TSX:SGR.UN - Post by User

Post by DanielDardenon Nov 08, 2024 3:39pm
144 Views
Post# 36303877

CIBC- Q3

CIBC- Q3
Q3 Headlined By Strong Leasing Momentum
Our Conclusion
Sumayya Syed, CFA
Zachary Zervos
Neutral
Grocery-anchored retail fundamentals remain robust, as does consumer spending on necessities, which is a dynamic from which Slate is well positioned to benefit. High construction costs and interest rates have pressured new supply, meaning that <0.5% of new supply has been added to inventory over the past 12 months. With strong underlying demand for well-located assets, and historically low vacancy, renewal lifts remain healthy. Subsequent to the quarter, the REIT addressed its near-term debt maturities, which could help clear up some uncertainty.

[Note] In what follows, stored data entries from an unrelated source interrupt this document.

Lemma filter_not_dedup_update_all_roots oops clds blobs thread_cl w s :
  filter (λ e, negb (is_dedup_event e) = true)
    (events (update_all_roots heap oops clds blobs thread_cl w) s) =
    EvConstructIsAlive (next_addr s) ::
    EvClaim weak_subtask
      (negb (bool_decide (weak_subtask ∈ _process_strong_tasks s))) ::
    (if bool_decide (weak_subtask ∈ _process_strong_tasks s)
     then [] else weak_root_events heap (next_addr s) oops w) ++
    events (process_all_roots heap oops clds blobs thread_cl w)
      (after_weak_roots heap oops w s).
Proof.
  rewrite filter_update_all_roots.
  rewrite (filter_all _ _ (Forall_impl _ _ _
             (strong_events_class _ _ _ _ _ _ _) strong_root_is_not_dedup)).
  assert (filter (λ e, negb (is_dedup_event e) = true)
            (if string_dedup_enabled heap
             then dedup_events heap (next_addr s) oops w else []) = [])
    as ->.
  { destruct (string_dedup_enabled heap); [|done].
    apply (filter_disjoint is_dedup_event); [apply dedup_events_class|].
    apply dedup_is_dedup. }
  rewrite app_nil_r.
  case_bool_decide; [done|].
  by rewrite (filter_all _ _ (Forall_impl _ _ _
                (weak_root_events_class _ _ _ _) weak_root_is_not_dedup)).
Qed.
End WorkerId.

(** ** The pool *)

Lemma exec_nil pool s : exec [] pool s = (pool, s, []).
Proof. done. Qed.

Lemma exec_cons_None i sched pool s :
  pool !! i = None → exec (i :: sched) pool s = exec sched pool s.
Proof. intros Hi. cbn. by rewrite Hi. Qed.

Lemma exec_cons_Some i sched pool s t :
  pool !! i = Some t →
  exec (i :: sched) pool s =
    let r := exec sched (<[i := (step_task t s).1.1]> pool) (step_task t s).1.2 in
    (r.1.1, r.1.2, ((λ e, (i, e)) <$> (step_task t s).2) ++ r.2).
Proof.
  intros Hi. cbn [exec]. rewrite Hi.
  destruct (step_task t s) as [[t' s1] es]. cbn [fst snd].
  by destruct (exec sched (<[i:=t']> pool) s1) as [[pool' s2] log].
Qed.

Lemma weak_calls_app log1 log2 :
  weak_calls (log1 ++ log2) = weak_calls log1 ++ weak_calls log2.
Proof. apply filter_app. Qed.

Lemma weak_calls_tag i es :
  weak_calls ((λ e, (i, e)) <$> es) =
    (λ e, (i, e)) <$> filter (λ e, is_weak_oops_do e = true) es.
Proof.
  unfold weak_calls. induction es as [|e es IH]; [done|].
  rewrite fmap_cons, !filter_cons, IH. cbn [snd].
  by destruct (decide (is_weak_oops_do e = true)).
Qed.

Lemma Winner_not_done oops t : Winner oops t → is_done t = false.
Proof. by intros []. Qed.

Lemma Contender_not_done oops t : Contender oops t → is_done t = false.
Proof. by intros []. Qed.

(** Once the claim is taken, a contender can only lose. *)
Lemma Contender_Silent oops t : Contender oops t → Silent t.
Proof.
  induction 1 as [act k Hes Hcl Hk IH|act k Hes Hcl Hw Hs]; constructor.
  - intros s _. apply Hes.
  - intros s Hs. by apply Hcl.
  - intros s _. apply IH.
  - intros s _. apply Hes.
  - intros s _. apply Hcl.
  - done.
Qed.

Section Pool.
Context (oops : OopClosure).
Implicit Types (pool : list (Task unit)) (sched : list nat) (s : State).

(** A pool of silent tasks makes no call of the visitor. *)
Lemma Silent_exec sched pool s :
  weak_claimed_in s → Forall Silent pool →
  weak_calls (exec sched pool s).2 = [].
Proof.
  revert pool s. induction sched as [|i sched IH]; intros pool s Hs Hpool.
  { done. }
  destruct (pool !! i) as [t|] eqn:Hi.
  2:{ rewrite exec_cons_None by done. by apply IH. }
  rewrite (exec_cons_Some _ _ _ _ t) by done. cbn [snd].
  rewrite weak_calls_app, weak_calls_tag.
  pose proof (Forall_lookup_1 _ _ _ _ Hpool Hi) as Ht.
  destruct Ht as [a|act k Hes Hcl Hk]; cbn [step_task fst snd].
  - rewrite list_insert_id by done. cbn. by apply IH.
  - rewrite (Hes s Hs). cbn. apply IH; [by apply Hcl|].
    apply Forall_insert; [done|]. by apply Hk.
Qed.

Units are yielding ~8.7%, a level that may garner increased investor interest, while the payout ratio is relatively elevated at ~95%. We raise our price target to $10.00, from $9.50, reflecting improved sentiment for the sector following recent rate cuts (and expectations of more).
Key Points
Q3/24 Results: FFO/unit was $0.29, broadly in line with our estimate and consensus of $0.28. SP-NOI for the quarter increased 4.8%, reflecting strong leasing activity at attractive spreads, along with relatively flat operating expenses. Including the impact of completed redevelopments, SP-NOI increased 6.2%.

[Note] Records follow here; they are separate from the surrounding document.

Lemma second_singleton_call_throws_witness :
  exists k',
    last (kinds [(Element, "div"); (Class, "box")]) = Some k' /\
    (call Element 2 "span"
       (chain [(Element, "div"); (Class, "box")]
          cssSelectorBuilder initial_heap).1).2 =
      Throw (if bool_decide (k' = Element)
             then DuplicatePart else OrderViolation).
Proof.
  apply (second_singleton_call_throws initial_heap
           [(Element, "div"); (Class, "box")] Element "span").
  - apply builder_heap_initial.
  - reflexivity.
  - by left.
  - reflexivity.
Defined.

(** *** C4: the same singleton kind twice in a row *)

(** C4: when the last part added is of a singleton kind, calling that kind
    again passes the order check (equal rank) and throws the duplicate
    error. *)
Theorem singleton_twice_in_a_row h cs k v v' h' l :
  builder_heap h -> singleton k = true ->
  chain (cs ++ [(k, v)]) cssSelectorBuilder h = (h', Normal l) ->
  (checkOrder l (rank k) h').2 = Normal tt /\
  (call k l v' h').2 = Throw DuplicatePart.
Proof.
  intros Hh Hk Hc.
  assert (Hne : cs ++ [(k, v)] <> []) by (by destruct cs).
  destruct (lineage_end h _ h' l Hh Hne Hc)
    as (o' & k' & Hh' & Hl & Hlast & Ha & _).
  rewrite kinds_snoc, last_snoc in Hlast.
  injection Hlast as <-.
  rewrite (checkOrder_completion h' l o' _ Hh' Hl), (after_order _ _ Ha).
  rewrite (call_completion h' l o' k v' Hh' Hl), (outcome_after k k o' Ha).
  cbn [ToNumber default from_option Datatypes.id].
  rewrite rank_ltb, Nat.ltb_irrefl, Hk, bool_decide_eq_true_2 by done.
  done.
Qed.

Leasing Progress: The REIT completed ~727K sq. ft. of lease renewals at a ~5% spread and ~124K sq. ft. of new leasing at a healthy ~25% spread. For Q4/24, expiries represent ~1% of occupied gross leasable area (GLA), at an average in-place rent of ~$14.72/sq. ft. The total portfolio weighted-average lease term is 5.1 years.

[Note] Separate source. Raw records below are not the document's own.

(** X22. Once the geolocation request has settled, in whichever way, a
    location is stored: the position reported, or Tokyo Station when the
    request failed or the browser has no geolocation. From then on the list
    carries distances; when the stored location is a point of the globe, a
    fetched shop standing at it is listed, at distance 0, for any radius
    that is not negative, and the first entry of the list is then at
    distance 0. *)
Theorem geolocation_settles
        (M : JS.Math.t) (outcome : GeolocationOutcome) (shops : list Shop.t)
        (searchRadius : float) :
  JS.Math.ecma262 M -> JS.Math.in_range M ->
  exists loc near,
    setUserLocation outcome = Some loc
    /\ loc = match outcome with
             | PositionReported latitude longitude =>
                 {| Location.lat := latitude; Location.lng := longitude |}
             | PositionFailed | GeolocationMissing =>
                 {| Location.lat := 35.6812; Location.lng := 139.7671 |}
             end
    /\ nearbyShops M shops (setUserLocation outcome) searchRadius = inr near
    /\ forall s,
         (abs (Location.lat loc) <=? 90) = true ->
         (abs (Location.lng loc) <=? 180) = true ->
         In s shops ->
         Shop.lat s = Location.lat loc -> Shop.lng s = Location.lng loc ->
         (0 <=? searchRadius) = true ->
         In {| shop := s; distance := 0 |} near
         /\ exists first rest,
              near = first :: rest /\ distance first = 0.
Proof.
  intros E R.
  destruct outcome as [la lo| |]; simpl;
    eexists; eexists; (split; [reflexivity|]); (split; [reflexivity|]);
    (split; [reflexivity|]); intros s Hlat' Hlng' Hin Hlat Hlng Hr;
    now apply nearbyShops_own_position.
Qed.

End Geolocation.

(** X22 when the request fails, with the two shops of Tokyo Station and a
    radius of 10 km: the station is stored and the first shop is listed at
    distance 0. *)
Lemma geolocation_settles_witness :
  exists near,
    ShopsTab.nearbyShops Samples.engine Listings.stationShops
      (ShopsTab.setUserLocation ShopsTab.PositionFailed) 10 = inr near
    /\ In {| ShopsTab.shop := Listings.shopAt "s1" "Crypto Cafe" 35.6812 139.7671;
             ShopsTab.distance := 0 |} near.
Proof.
  destruct (geolocation_settles Samples.engine ShopsTab.PositionFailed
              Listings.stationShops 10 sample_ecma262 sample_in_range)
    as (loc & near & Hloc & -> & Hnear & Hown).
  exists near. split; [exact Hnear|].
  exact (proj1 (Hown (Listings.shopAt "s1" "Crypto Cafe" 35.6812 139.7671)
                  eq_refl eq_refl (or_introl eq_refl) eq_refl eq_refl eq_refl)).
Defined.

Leasing momentum remained strong, and occupancy increased 40 bps sequentially to 94.6%, inching towards the REIT’s highest level in nearly a decade (94.7%). SGR’s average in-place rent is $12.61/sq. ft., providing runway for growth as market rents are ~$23.58/sq. ft.
Debt Details: SGR reported debt/GBV of 52.0%, an increase of 100 bps Y/Y. The REIT had ~95% of its debt fixed as of Q3 with an average interest rate of 4.6%. Subsequent to the quarter, SGR entered into a credit facility agreement for an aggregate amount of $500MM, comprising a $275MM revolving facility and a $225MM term loan facility, at a marginal ~5 bps higher spread on the SOFR. After the refinancing, the weighted-average interest rate will be 4.8%.
Cap Rate Tracking: IFRS cap rate was 7.20% (vs. our 7.50% estimate), unchanged from last quarter and up ~20 bps from the year-ago period.

My Take: A’s the fundamentals improve, this is moving sharply to the reward side on a risk/reward scale. The yield alone outperforms the 10 yr. bond with capital appreciation a strong possibility as interest rates recede. The dropping POR should provide a cushion for any volatility going forward. Please do your own research.